Menendez: “By her incredible hard work and sacrifice in order to make sure that I would be the first in our family to go to college. She taught me about hard work and sacrifice, especially when it comes to your children.”

Rep. Robert Aderholt (R-Ala.): “Growing up as I did around politics, campaigning wasn’t anything new when I first ran for Congress. I was only 5 when my dad ran for a seat on the Circuit Court in Alabama. Even back then, my mom was a great help to my dad’s race.

“However, my mom’s campaign skills really began to shine when I became the candidate. During my first campaign we printed lapel stickers with my name on it. We’d go to festivals and events all across the district and my Mom — some way — could get almost anybody there to wear one of my stickers. Some weekends there may have been two or three events and we’d have different people cover the events since I couldn’t be at all of them. I would make my way from event to event and I always knew what we’d find at the events my mom was working. As soon as my wife, Caroline, and I would arrive, almost everyone would be wearing a Robert Aderholt for Congress sticker. It was amazing.
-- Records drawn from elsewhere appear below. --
(** [ne_shift], read row by row with the previous flag in hand. *)
Lemma ne_shift_unfold (p : option bool) flag :
  zip_with (λ b q, changed q b) flag (take (length flag) (p :: (Some <$> flag)))
  = match flag with
    | [] => []
    | b :: flag' =>
        changed p b ::
        zip_with (λ b q, changed q b) flag'
                 (take (length flag') (Some b :: (Some <$> flag')))
    end.
Proof. destruct flag; reflexivity. Qed.

Lemma streaks_run_lengths_gen flag :
  ∀ (p : option bool) seen (acc count : nat),
    Forall (λ k, k ≤ acc)%nat seen →
    length (filter (λ k', k' = acc) seen) = count →
    S <$> cumcount_from seen
            (cumsum_from acc
               (zip_with (λ b q, changed q b) flag
                  (take (length flag) (p :: (Some <$> flag)))))
    = run_lengths p count flag.
Proof.
  induction flag as [|b flag IH]; intros p seen acc count Hle Hcnt; [done|].
  rewrite ne_shift_unfold. cbn [cumsum_from cumcount_from fmap list_fmap run_lengths].
  assert (Hfresh : length (filter (λ k', k' = S acc) seen) = 0%nat).
  { clear -Hle. induction Hle as [|k seen Hk _ IHs]; [done|].
    rewrite filter_cons_False by lia. exact IHs. }
  destruct (changed p b) eqn:Hch.
  - (* the flag changed: a new group starts *)
    replace (acc + 1)%nat with (S acc) by lia.
    rewrite Hfresh.
    assert (Hne : p ≠ Some b).
    { intros ->. cbn in Hch. by rewrite Bool.eqb_reflx in Hch. }
    rewrite decide_False by exact Hne.
    f_equal. apply IH.
    + constructor; [lia|]. eapply Forall_impl; [exact Hle|]. cbn. lia.
    + rewrite filter_cons_True by done. cbn. by rewrite Hfresh.
  - (* the flag stayed: the group goes on *)
    replace (acc + 0)%nat with acc by lia.
    assert (Heq : p = Some b).
    { destruct p as [b'|]; [|done]. cbn in Hch.
      apply Bool.negb_false_iff, Bool.eqb_prop in Hch. by subst. }
    rewrite decide_True by exact Heq. rewrite Hcnt.
    f_equal. apply IH.
    + constructor; [lia|done].
    + rewrite filter_cons_True by done. cbn. by rewrite Hcnt.
Qed.

(** The pandas idiom computes the run lengths of the flag column. *)
Lemma streaks_run_lengths flag : streaks flag = run_lengths None 0 flag.
Proof.
  unfold streaks, cumcount, cumsum, ne_shift, shift.
  change (replicate 1 None ++ (Some <$> flag)) with (None :: (Some <$> flag)).
  apply (streaks_run_lengths_gen flag None [] 0%nat 0%nat); [constructor|done].
Qed.

Lemma run_lengths_length flag : ∀ p c, length (run_lengths p c flag) = length flag.
Proof. induction flag as [|b flag IH]; intros p c; cbn; [done|]. by rewrite IH. Qed.

Lemma run_lengths_step flag :
  ∀ (p : option bool) (c0 : nat) (i : nat) (b b' : bool) (c : nat),
    flag !! i = Some b → flag !! S i = Some b' →
    run_lengths p c0 flag !! i = Some c →
    run_lengths p c0 flag !! S i = Some (if decide (b' = b) then S c else 1%nat).
Proof.
  induction flag as [|b0 flag IH]; intros p c0 i b b' c Hi HSi Hc; [done|].
  destruct i as [|i].
  - cbn in Hi, Hc. simplify_eq. destruct flag as [|b1 flag]; [done|].
    cbn in HSi. simplify_eq. cbn.
    destruct (decide (Some b = Some b')), (decide (b' = b)); try done; congruence.
  - cbn in Hi, Hc |- *. cbn in HSi. by eapply IH.
Qed.

Lemma streaks_law flag : streak_law flag (streaks flag).
Proof.
  rewrite streaks_run_lengths. split; [apply run_lengths_length|]. split.
  - destruct flag; [done|]. intros _. reflexivity.
  - intros i b b' c. apply run_lengths_step.
Qed.

(** A counter measures a run: the [c] rows up to and including row [i]
    all carry the flag of row [i]. *)
Lemma run_lengths_run flag :
  ∀ (p : option bool) (c0 : nat) (i : nat) (b : bool) (c : nat),
    flag !! i = Some b → run_lengths p c0 flag !! i = Some c →
    (∀ j : nat, (i + 1 - c ≤ j ≤ i)%nat → flag !! j = Some b) ∧
    ((i + 1 < c)%nat → p = Some b) ∧
    (c ≤ i + 1 + c0)%nat.
Proof.
  induction flag as [|b0 flag IH]; intros p c0 i b c Hi Hc; [done|].
  destruct i as [|i].
  - cbn in Hi, Hc. simplify_eq. split; [|split].
    + intros j Hj. by replace j with 0%nat by lia.
    + intros Hlt. case_decide; [done|lia].
    + case_decide; lia.
  - cbn in Hi, Hc.
    destruct (IH (Some b0) _ i b c Hi Hc) as (Hrun & Hprev & Hbound).
    split; [|split].
    + intros [|j] Hj.
      * cbn. apply Hprev. lia.
      * cbn. apply Hrun. lia.
    + intros Hlt. assert (Hb : Some b0 = Some b) by (apply Hprev; lia).
      case_decide as Hp; [congruence|lia].
    + case_decide; lia.
Qed.

Lemma streaks_run flag (i : nat) (b : bool) (c : nat) :
  flag !! i = Some b → streaks flag !! i = Some c →
  (c ≤ i + 1)%nat ∧ ∀ j : nat, (i + 1 - c ≤ j ≤ i)%nat → flag !! j = Some b.
Proof.
  rewrite streaks_run_lengths. intros Hi Hc.
  destruct (run_lengths_run flag None 0%nat i b c Hi Hc) as (Hrun & _ & Hbound).
  split; [lia|exact Hrun].
Qed.

End Streaks.

Lemma zip_shift_lookup {A B : Type} (f : A → option A → B) (s : list A) :
  ∀ (p : option A) (i : nat) (x y : A),
    s !! i = Some x → s !! S i = Some y →
    zip_with f s (take (length s) (p :: (Some <$> s))) !! S i = Some (f y (Some x)).
Proof.
  induction s as [|a s IH]; intros p i x y Hi HSi; [done|].
  cbn [length take fmap list_fmap zip_with].
  destruct i as [|i].
  - cbn in Hi. simplify_eq. destruct s as [|a' s]; [done|].
    cbn in HSi. simplify_eq. reflexivity.
  - cbn in Hi, HSi. rewrite lookup_cons_ne_0 by done. cbn [pred].
    exact (IH (Some a) i x y Hi HSi).
Qed.

Lemma diff_step (s : list float64) (i : nat) (x y : float64) :
  s !! i = Some x → s !! S i = Some y → diff s !! S i = Some (sub y x).
Proof.
  intros Hi HSi. unfold diff, shift.
  change (replicate 1 None ++ (Some <$> s)) with (@None float64 :: (Some <$> s)).
  by rewrite (zip_shift_lookup _ s None i x y Hi HSi).
Qed.

(** C2. After the Pattern Detector has run, on any series (sorted by date
    or not): [Consecutive_Days] is 1 on the first row and on every row
    whose [High_Delivery] differs from the row before, and one more than
    the row before otherwise; [Consecutive_Increases] obeys the same law
    over [Increasing_Delivery], which is [Delivery_Change > 0] with the
    change of the first row NaN, every later change being the difference
    to the row before, and an undefined change never counting as an
    increase. *)
Theorem detect_delivery_patterns_streak_law (df : DataFrame) (threshold : float64) :
  ∃ p : PatternColumns,
    pattern_columns (detect_delivery_patterns df threshold) = Some p ∧
    High_Delivery p = col_gt (Dly_Qt_to_Traded_Qty df) threshold ∧
    streak_law (High_Delivery p) (Consecutive_Days p) ∧
    Increasing_Delivery p = col_gt (Delivery_Change p) (Fin 0) ∧
    streak_law (Increasing_Delivery p) (Consecutive_Increases p) ∧
    (Dly_Qt_to_Traded_Qty df ≠ [] →
       Delivery_Change p !! 0%nat = Some NaN ∧
       Increasing_Delivery p !! 0%nat = Some false ∧
       Consecutive_Days p !! 0%nat = Some 1%nat ∧
       Consecutive_Increases p !! 0%nat = Some 1%nat) ∧
    (∀ (i : nat) (x y : float64),
       Dly_Qt_to_Traded_Qty df !! i = Some x →
       Dly_Qt_to_Traded_Qty df !! S i = Some y →
       Delivery_Change p !! S i = Some (sub y x)) ∧
    (∀ i : nat,
       Delivery_Change p !! i = Some NaN → Increasing_Delivery p !! i = Some false).
Proof.
  eexists. split; [reflexivity|]. cbn.
  split; [reflexivity|]. split; [apply streaks_law|].
  split; [reflexivity|]. split; [apply streaks_law|]. split; [|split].
  - destruct (Dly_Qt_to_Traded_Qty df) as [|x s]; [done|]. intros _.
    repeat split; reflexivity.
  - intros i x y. apply diff_step.
  - intros i Hnan. unfold col_gt. by rewrite list_lookup_fmap, Hnan.
Qed.

Example scenario1_patterns :
  let df := base_frame [1; 2; 3; 4; 5] (of_Z <$> [70; 95; 96; 60; 97]) None None None in
  pattern_columns (detect_delivery_patterns df (of_Z 90)) =
  Some (mkPattern [false; true; true; false; true] [1; 1; 2; 1; 1]%nat
          [NaN; Fin 25; Fin 1; Fin (-36); Fin 37]
          [false; true; true; false; true] [1; 1; 2; 1; 1]%nat).
Proof. vm_compute. reflexivity. Qed.

(** C9. Running the Pattern Detector on its own output changes nothing:
    the whole frame, and so [High_Delivery], [Consecutive_Days] and
    [Consecutive_Increases], is the one the first run produced. *)
Theorem detect_delivery_patterns_idempotent (df : DataFrame) (threshold : float64) :
  detect_delivery_patterns (detect_delivery_patterns df threshold) threshold
  = detect_delivery_patterns df threshold.
Proof. reflexivity. Qed.

(** ** Signal Detector *)

Section Signals.

Implicit Types (rows : list Row) (row r : Row) (threshold : float64).

Lemma between_spec (lo hi d : Z) : between lo hi d = true ↔ lo ≤ d ≤ hi.
Proof. unfold between. rewrite andb_true_iff, !Z.leb_le. tauto. Qed.

(** The two boolean masks of the loop select the lookback window of the
    specification. *)
Lemma previous_crosses_count rows threshold row :
  length (filter (λ r, between (row_Date row - three_months) (row_Date row) (row_Date r)
                       && gt (row_Dly r) threshold = true) rows)
  = window_high_count rows threshold (row_Date row).
Proof.
  unfold window_high_count. f_equal. apply list_filter_iff. intros r.
  rewrite andb_true_iff, between_spec. reflexivity.
Qed.

Lemma window_rows_values rows row :
  row_Dly <$> filter (λ r, between (row_Date row - three_months) (row_Date row)
                             (row_Date r) = true) rows
  = window_values rows (row_Date row).
Proof.
  unfold window_values. f_equal. apply list_filter_iff. intros r.
  apply between_spec.
Qed.

Lemma signal_for_Some rows threshold row (s : Signal) :
  signal_for rows threshold row = Some s ↔
  gt (row_Dly row) threshold = true ∧
  window_high_count rows threshold (row_Date row) = 1%nat ∧
  s = mkSignal (row_Date row) (row_Dly row)
        (mean (window_values rows (row_Date row))) (row_Volume row).
Proof.
  unfold signal_for. cbv zeta.
  rewrite previous_crosses_count, window_rows_values.
  destruct (gt (row_Dly row) threshold).
  - case_decide as Hone.
    + split; [intros [= <-]; done|]. by intros (_ & _ & ->).
    + split; [done|]. by intros (_ & ? & _).
  - split; [done|]. by intros (? & _).
Qed.

Lemma signal_for_nan rows threshold row :
  row_Dly row = NaN → signal_for rows threshold row = None.
Proof. intros Hnan. unfold signal_for. by rewrite Hnan. Qed.

Lemma filter_delete_False {A : Type} (P : A → Prop) `{!∀ x, Decision (P x)}
    (l : list A) (j : nat) (x : A) :
  l !! j = Some x → ¬ P x → filter P (delete j l) = filter P l.
Proof.
  revert j. induction l as [|a l IH]; intros j Hj Hx; [done|].
  destruct j as [|j]; cbn in Hj.
  - simplify_eq. change (delete 0%nat (x :: l)) with l.
    by rewrite filter_cons_False.
  - change (delete (S j) (a :: l)) with (a :: delete j l).
    rewrite !filter_cons, (IH j Hj Hx). reflexivity.
Qed.

Lemma window_high_count_delete_nan rows threshold (j : nat) row (d : Z) :
  rows !! j = Some row → row_Dly row = NaN →
  window_high_count (delete j rows) threshold d = window_high_count rows threshold d.
Proof.
  intros Hj Hnan. unfold window_high_count. f_equal.
  apply (filter_delete_False _ rows j row Hj). rewrite Hnan. by intros [_ ?].
Qed.

Lemma insert_by_date_perm r rows : insert_by_date r rows ≡ₚ r :: rows.
Proof.
  induction rows as [|r' rows IH]; cbn; [done|].
  case_decide; [done|]. rewrite IH. apply Permutation_swap.
Qed.

Lemma sort_values_perm rows : sort_values rows ≡ₚ rows.
Proof.
  induction rows as [|r rows IH]; cbn; [done|].
  rewrite insert_by_date_perm. by rewrite IH.
Qed.

(** Sorting a frame that is already in date order leaves it as it is. *)
Lemma sort_values_ascending rows :
  date_ascending (row_Date <$> rows) → sort_values rows = rows.
Proof.
  unfold date_ascending.
  induction rows as [|r rows IH]; intros Hs; [done|].
  rewrite fmap_cons in Hs. apply StronglySorted_inv in Hs as [Hs Hall].
  change (sort_values (r :: rows)) with (insert_by_date r (sort_values rows)).
  rewrite (IH Hs). destruct rows as [|r' rows]; [done|].
  rewrite fmap_cons in Hall. apply Forall_cons in Hall as [Hle _].
  cbn. by rewrite decide_True.
Qed.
“To this day, we don’t know how she was able to convince so many people to wear my sticker. Other people on the campaign — even my wife — would try, but no none could come close to my mom. I think it’s just a mom thing. She couldn’t imagine anyone not wanting to support her son for Congress. My mom has always been there to support my endeavors and has always been there going beyond the call of duty.”

What would like to tell your mother this Mother’s Day?

Lott: “You made my career possible.”

Loretta Sanchez: “I love you, Mom!”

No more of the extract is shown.